By Colin Packham and Byron Kaye
CANBERRA (Reuters) – China’s “alarming” actions do not match its rhetoric about promoting peace and prosperity in the region, Australia’s defence minister said on Friday after a Chinese navy ship was tracked sailing through the country’s exclusive economic zone.
Defence Minister Peter Dutton listed China’s militarisation of the South China Sea, recent aggression towards Taiwan and the introduction of a national security law in Hong Kong as examples of China’s actions being at odds with its rhetoric.
“We’re all familiar with the frequent claims of the Chinese government that it is committed to peace, cooperation and development,” Dutton said in a speech in Canberra.
“And yet we bear witness to a significant disconnect between the words and the actions. We’ve watched very closely as the Chinese government has engaged in increasingly alarming activities.”
The remarks are likely to infuriate Beijing and come as Australia confirmed it had monitored a Chinese intelligence ship sailing in August inside Australia’s exclusive economic zone but not in Australian territorial waters.

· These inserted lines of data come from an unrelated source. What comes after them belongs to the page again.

Lemma onRemoveClick_run index w :
  onRemoveClick index w
  = (Ok tt,
     mkWorld (mkApp (pdfFile (state w)) (delete index (images (state w)))
                    (loading (state w)) (error (state w)))
       (store w) (next_url w) (effect_images w) true (downloads w)
       (trace w ++ [EvSetImages (delete index (images (state w)))])).
Proof.
  unfold onRemoveClick. destruct w as [[pf im ld er] st nx ei sl dl tr]. exec.
  by rewrite filter_index_delete, Nat.sub_0_r.
Qed.

Lemma onPdfDrop_run acceptedFiles w :
  onPdfDrop acceptedFiles w
  = (Ok tt,
     match acceptedFiles with
     | first :: _ =>
         if decide (type first = "application/pdf") then
           mkWorld (mkApp (Some first) (images (state w)) (loading (state w)) None)
             (store w) (next_url w) (effect_images w) (stale w) (downloads w)
             (trace w ++ [EvSetPdfFile first; EvSetError None])
         else
           mkWorld (mkApp (pdfFile (state w)) (images (state w))
                          (loading (state w)) (Some INVALID_PDF))
             (store w) (next_url w) (effect_images w) (stale w) (downloads w)
             (trace w ++ [EvSetError (Some INVALID_PDF)])
     | [] =>
         mkWorld (mkApp (pdfFile (state w)) (images (state w))
                        (loading (state w)) (Some INVALID_PDF))
           (store w) (next_url w) (effect_images w) (stale w) (downloads w)
           (trace w ++ [EvSetError (Some INVALID_PDF)])
     end).
Proof.
  unfold onPdfDrop. destruct w as [[pf im ld er] st nx ei sl dl tr].
  destruct acceptedFiles as [|first rest]; cbn [lookup list_lookup]; [by exec|].
  cbn [length Nat.ltb Nat.leb andb].
  destruct (String.eqb_spec (type first) "application/pdf");
    case_decide; try done; by exec.
Qed.

Lemma onImagesDrop_explicit acceptedFiles w :
  ∃ evs,
    onImagesDrop acceptedFiles w
    = (Ok tt,
       let added := dropped (next_url w) acceptedFiles in
       mkWorld (mkApp (pdfFile (state w)) (images (state w) ++ added)
                      (loading (state w)) None)
         (registered added (store w)) (next_url w + length added)
         (effect_images w) true (downloads w)
         (trace w ++ evs ++ [EvSetImages (images (state w) ++ added);
                             EvSetError None]))
    ∧ errors_shown evs = [] ∧ revoked evs = []
    ∧ created evs = preview <$> dropped (next_url w) acceptedFiles.
Proof.
  unfold onImagesDrop, mbind, M_bind, bind, dropped, registered.
  destruct w as [[pf im ld er] st nx ei sl dl tr].
  destruct (mapM_withPreview (List.filter isImage acceptedFiles)
              (mkWorld (mkApp pf im ld er) st nx ei sl dl tr))
    as (evs & -> & Herr & Hrev & Hcre).
  exists evs. split_and!; [|done..|].
  - cbv zeta. rewrite length_zip_with, length_seq, Nat.min_id. exec.
    rewrite <- ?app_assoc. reflexivity.
  - rewrite Hcre. cbn [next_url]. clear.
    generalize nx. induction (List.filter isImage acceptedFiles) as [|f fs IH];
      intros n; [reflexivity|]. cbn. f_equal. apply IH.
Qed.

Lemma cleanup_run entries w :
  cleanup entries w
  = (Ok tt,
     mkWorld (state w) (released entries (store w)) (next_url w)
       (effect_images w) (stale w) (downloads w)
       (trace w ++ (EvRevokeObjectURL ∘ preview <$> entries))).
Proof.
  unfold cleanup, released. revert w.
  induction entries as [|im entries IH]; intros w.
  - destruct w. cbn. by rewrite app_nil_r.
  - cbn [forEach]. unfold mbind, M_bind, bind.
    destruct w as [a st nx ei sl dl tr]. exec.
    rewrite IH. cbn. by rewrite <- app_assoc.
Qed.

Lemma commit_run w :
  commit w
  = (Ok tt,
     if stale w then
       mkWorld (state w) (released (effect_images w) (store w)) (next_url w)
         (images (state w)) false (downloads w)
         (trace w ++ (EvRevokeObjectURL ∘ preview <$> effect_images w))
     else w).
Proof.
  unfold commit, mbind, M_bind, bind, get.
  destruct (stale w) eqn:Es; [|done].
  rewrite cleanup_run. by destruct w.
Qed.

Lemma unmount_run w :
  unmount w
  = (Ok tt,
     mkWorld (state w) (released (effect_images w) (store w)) (next_url w)
       (effect_images w) (stale w) (downloads w)
       (trace w ++ (EvRevokeObjectURL ∘ preview <$> effect_images w))).
Proof. unfold unmount, mbind, M_bind, bind, get. apply cleanup_run. Qed.

(** ** Lookups in the URL store *)

Lemma released_lookup entries st u :
  released entries st !! u
  = if decide (u ∈ preview <$> entries) then None else st !! u.
Proof.
  unfold released. revert st. induction entries as [|im entries IH]; intros st.
  - cbn. destruct (decide _) as [Hin|]; [by apply elem_of_nil in Hin|done].
  - cbn [foldl fmap list_fmap]. rewrite IH.
    destruct (decide (u ∈ preview <$> entries)) as [Hin|Hnin];
      destruct (decide (u ∈ preview im :: (preview <$> entries))) as [Hin'|Hnin'].
    + done.
    + exfalso. apply Hnin'. by right.
    + apply elem_of_cons in Hin' as [->|]; [|done].
      apply lookup_delete_eq.
    + apply lookup_delete_ne. intros Heq. apply Hnin'. rewrite Heq. by left.
Qed.

Lemma registered_lookup fs n st u :
  registered (zip_with mkImageFile fs (seq n (length fs))) st !! u
  = if decide (n ≤ u < n + length fs) then FileBlob <$> fs !! (u - n)
    else st !! u.
Proof.
  unfold registered. revert n st. induction fs as [|f fs IH]; intros n st.
  - cbn. case_decide; [lia|done].
  - cbn [length seq zip_with foldl]. rewrite IH. cbn [preview file].
    destruct (decide (u = n)) as [->|Hne].
    + rewrite Nat.sub_diag. repeat case_decide; try lia.
      by rewrite lookup_insert_eq.
    + rewrite lookup_insert_ne by done.
      repeat case_decide; try lia; try done.
      replace (u - n) with (S (u - S n)) by lia. done.
Qed.

(** ** The entries a drop adds *)

Lemma dropped_files n fs : file <$> dropped n fs = List.filter isImage fs.
Proof. apply file_zip_with. Qed.

Lemma dropped_length n fs : length (dropped n fs) = length (List.filter isImage fs).
Proof. unfold dropped. by rewrite length_zip_with, length_seq, Nat.min_id. Qed.

Lemma dropped_previews n fs :
  preview <$> dropped n fs = seq n (length (dropped n fs)).
Proof.
  rewrite dropped_length. unfold dropped. cbv zeta.
  revert n. induction (List.filter isImage fs) as [|f l IH]; intros n; [done|].
  cbn. f_equal. apply IH.
Qed.

Lemma dropped_images n fs :
  Forall (λ im, isImage (file im) = true) (dropped n fs).
Proof.
  apply Forall_forall. intros im Him.
  assert (file im ∈ List.filter isImage fs) as Hf.
  { rewrite <- (dropped_files n). apply list_elem_of_fmap. eauto. }
  apply list_elem_of_In, filter_In in Hf. tauto.
Qed.

Lemma dropped_app n fs gs :
  dropped n (fs ++ gs)
  = dropped n fs ++ dropped (n + length (dropped n fs)) gs.
Proof.
  rewrite dropped_length. unfold dropped. cbv zeta.
  rewrite List.filter_app, length_app, seq_app.
  by rewrite zip_with_app by by rewrite length_seq.
Qed.

Lemma registered_dropped n fs st u :
  registered (dropped n fs) st !! u
  = if decide (n ≤ u < n + length (dropped n fs))
    then FileBlob <$> List.filter isImage fs !! (u - n)
    else st !! u.
Proof. rewrite dropped_length. apply registered_lookup. Qed.

(** ** The invariants are kept *)

Lemma consistent_initial : consistent initial ∧ synced initial.
Proof.
  split; [|done]. constructor; cbn; try done; try constructor.
  intros u. rewrite lookup_empty. by intros [? [=]].
Qed.

Lemma onPdfDrop_consistent fs w :
  consistent w →
  ∃ w', onPdfDrop fs w = (Ok tt, w') ∧ consistent w'
        ∧ images (state w') = images (state w)
        ∧ stale w' = stale w ∧ effect_images w' = effect_images w.
Proof.
  intros [Hidle Hdis Hpre Hst Him Hpdf Hdl]. rewrite onPdfDrop_run.
  eexists. split; [done|].
  destruct fs as [|first rest]; [|case_decide];
    (split; [constructor; cbn; try done|done]).
  by intros pdf [= <-].
Qed.

Lemma onImagesDrop_consistent fs w :
  consistent w →
  ∃ w', onImagesDrop fs w = (Ok tt, w') ∧ consistent w' ∧ stale w' = true
        ∧ effect_images w' = effect_images w.
Proof.
  intros [Hidle Hdis Hpre Hst Him Hpdf Hdl].
  destruct (onImagesDrop_explicit fs w) as (evs & -> & _).
  eexists. split; [done|]. cbv zeta. split; [|done].
  constructor; cbn [state loading images pdfFile store next_url downloads];
    try done.
  - rewrite fmap_app, dropped_previews. apply NoDup_app.
    split_and!; [done| |apply NoDup_seq].
    intros u (im & -> & Hin)%list_elem_of_fmap Hu%elem_of_seq.
    rewrite Forall_forall in Hpre. specialize (Hpre im Hin). lia.
  - apply Forall_app. split.
    + eapply Forall_impl; [exact Hpre|]. intros ? ?. cbn beta in *. lia.
    + apply Forall_forall. intros im Hin.
      assert (preview im ∈ seq (next_url w) (length (dropped (next_url w) fs)))
        as Hu%elem_of_seq; [|lia].
      rewrite <- dropped_previews. apply list_elem_of_fmap. eauto.
  - intros u. rewrite registered_dropped.
    case_decide; [lia|]. intros Hu%Hst. lia.
  - apply Forall_app. split; [done|apply dropped_images].
Qed.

Prime Minister Scott Morrison said the ship – the second of its type monitored off the Australian coast in as many months – was travelling legally.
“But don’t think for a second that we weren’t keeping our eye on them, as they were seeking to keep an eye on us,” Morrison told reporters in Adelaide.
“What it demonstrates is now no one can be complacent about the situation in the Indo-Pacific.”
Relations between Australia and its biggest export market reached a low in 2020 when Canberra backed a United Nations inquiry into the origins of COVID-19, which was first recorded in China.
China responded by cutting off ministerial contacts and imposing hefty tariffs on Australian exports of wine, barley, beef, coal and seafood, effectively nullifying a 2015 free trade agreement. Australia and its ally the United States branded the move “economic coercion”.
In September, a new security pact between Australia, the United States and Britain, dubbed AUKUS, was widely viewed as an attempt to shore up regional military muscle in the face of China’s growing presence. China called AUKUS a danger to world peace.